Although neoconservative anti-Christian broadsides continued through the 1980s, with such Commentary contributors as Ruth Wisse and Hyam Maccoby, the Christian enemy took a back seat to other bêtes noires after the neoconservatives began to cultivate the Religious Right as part of a pro-Israel alliance.

But the neoconservatives were still in the forefront of South-bashing for decades, from their organized defamation of Mel Bradford, the conservative Southern candidate for the directorship of the National Endowment for the Humanities in 1981, through the crusade to remove Mississippian Senate Majority leader Trent Lott in 2002 after he had too fulsomely praised (former segregationist, former Democrat) South Carolina senator Strom Thurmond on his hundredth birthday, to the bile they are now pouring on the already-isolated defenders of the Southern cause.

None of this need surprise us. The persistent neoconservative prejudice against the South sprang from the ethnically parochial culture in which the older generation of neoconservatives grew up. In my youth, I was struck by the malice with which New York Jewish visitors to Florida described their road trips through the land of “rural bigots.” Next to the Germans, whom they assured me—the child of Austrian Jewish immigrants—were all Nazis, these Southern “anti-Semites” were the most unpalatable humans they were forced to share the planet with.
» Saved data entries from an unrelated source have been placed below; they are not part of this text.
Lemma release_cases fuel s : Released s (release_waiting w H fuel s).
Proof.
  revert s. induction fuel as [|fuel IH]; intros s; [apply ReleasedNone|]. simpl.
  destruct (head _) as [[n i]|] eqn:Hh; [|apply ReleasedNone].
  apply head_Some_elem_of in Hh. apply list_elem_of_bind in Hh as (n' & Hp & Hn').
  destruct (release_index w H s (waiting_names s) n') as [i'|] eqn:Hr; [|set_solver].
  apply list_elem_of_singleton in Hp as [= -> ->].
  destruct (release_index_spec _ _ _ _ Hr) as [Hnode [l Hl]].
  unfold release_entry.
  assert (waiting_at (xs_waiting s) n' i' = l) as Hat by (unfold waiting_at; by rewrite Hl).
  rewrite Hat, has_items_or_empty. destruct (existsb has_items l) eqn:Hany.
  - by eapply ReleasedEntry.
  - eapply ReleasedEmpty; [done..|apply IH].
Qed.

Lemma releaseWaitingNodes_cases s : Released s (releaseWaitingNodes w H s).
Proof. unfold releaseWaitingNodes. destruct (xs_stack s); [apply release_cases|apply ReleasedNone]. Qed.

End Release.
(* ===== verification/ExecTotal.v ===== *)
(** * The v1 execution engine: an acyclic workflow ends

    Order v1, nodes that ask for no other nodes.  A bound on what an execution can still do:
    each entry of the stack, and each input that waits, counts for all the runs below its
    node.  An iteration takes one entry off, and what it adds is below it. *)

From stdpp Require Import base gmap strings pretty list list_numbers fin_maps sorting.
From Stdlib Require Import ZArith Lia.
From S2P Require Import Prelude.
From S2P Require Import JsCollections.
From S2P Require Import EngineTypes.
From S2P Require Import Workflow.
From S2P Require Import ExecTypes.
From S2P Require Import ExecAdd.
From S2P Require Import ExecNode.
From S2P Require Import ExecFrame.
From S2P Require Import ExecLoop.
From S2P Require Import ExecSteps.

(** ** The bound *)

(** The inputs of an entry that have data. *)
Definition filled (l : list Slot) : nat := length (filter is_Some l).

Definition fill (m : gmap nat (list Slot)) : nat := sum_list_with (fun p => filled p.2) (map_to_list m).

Definition waiting_weight (W : string -> nat) (wt : IWaiting Slot) : nat := sum_list_with (fun p => W p.1 * fill p.2) wt.

Definition stack_weight (W : string -> nat) (heap : nat -> INode) (stack : list IExecuteData) : nat :=
  sum_list_with (fun x => W (nd_name (heap (xd_node x)))) stack.

Definition potential (W : string -> nat) (s : ExecState) : nat :=
  stack_weight W (xs_heap s) (xs_stack s) + waiting_weight W (xs_waiting s).

(** The runs that one run of a node can lead to, itself among them, to a depth. *)
Fixpoint runs_below (w : Workflow) (depth : nat) (nodeName : string) : nat :=
  match depth with
  | O => 0
  | S depth => S (sum_list_with (fun p => runs_below w depth (ic_node p.2)) (connections_of w nodeName))
  end.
Neoconservative beneficiary National Review Editor Rich Lowry referred in a recent column to “institutionally racist backwater” that was the white South before both government reconstruction efforts and the influx of Northern suburbanites redeemed it. That is a polite way of expressing the anti-Southern bigotry that I heard from New York Jews in the 1950s, before the South ceased to be the South.

In what looks like a staggering effort to outdo the media Left, the quintessentially neoconservative New York Post ran a column by Lou Lumenick (email him) on June 25, demanding that we retire “this much-loved but undeniably racist artifact,” the movie Gone with the Wind, from TV and movie theaters. [‘Gone with the Wind’ should go the way of the Confederate flag]. Although Lumenick and his patrons do not find this film classic to be as much in need of censorship as other more offensively pro-Confederate movies like Birth Of A Nation, what makes Gone with the Wind particularly “insidious” is its “subtle racism”—disguised by the fact that its black co-star received an Academy Award.

Subsequently, the New York Post uncovered more insidious evidence of pro-Confederate pollution, this time in the Big Apple. It seems that the German Jewish press magnate Adolf S. Ochs, who moved his operations to New York from Chattanooga, Tennessee, had “strong ties to the Confederacy.” His mother Bertha Levy Ochs was a charter member of the Daughters of the Confederacy, and Bertha’s son, who set up the New York Times, brought her illiberalism to the neocons’ home base on the Hudson. Ochs even managed to have a mosaic with a design allegedly resembling the Battle Flag inserted in a wall in the subway station at Times Square. (See above)[Confederate flags adorn this Times Square subway station, By Georgett Roberts and Amanda Lozada, June 25, 2015]

(This is an interesting inadvertent reminder that there were Confederate Jews).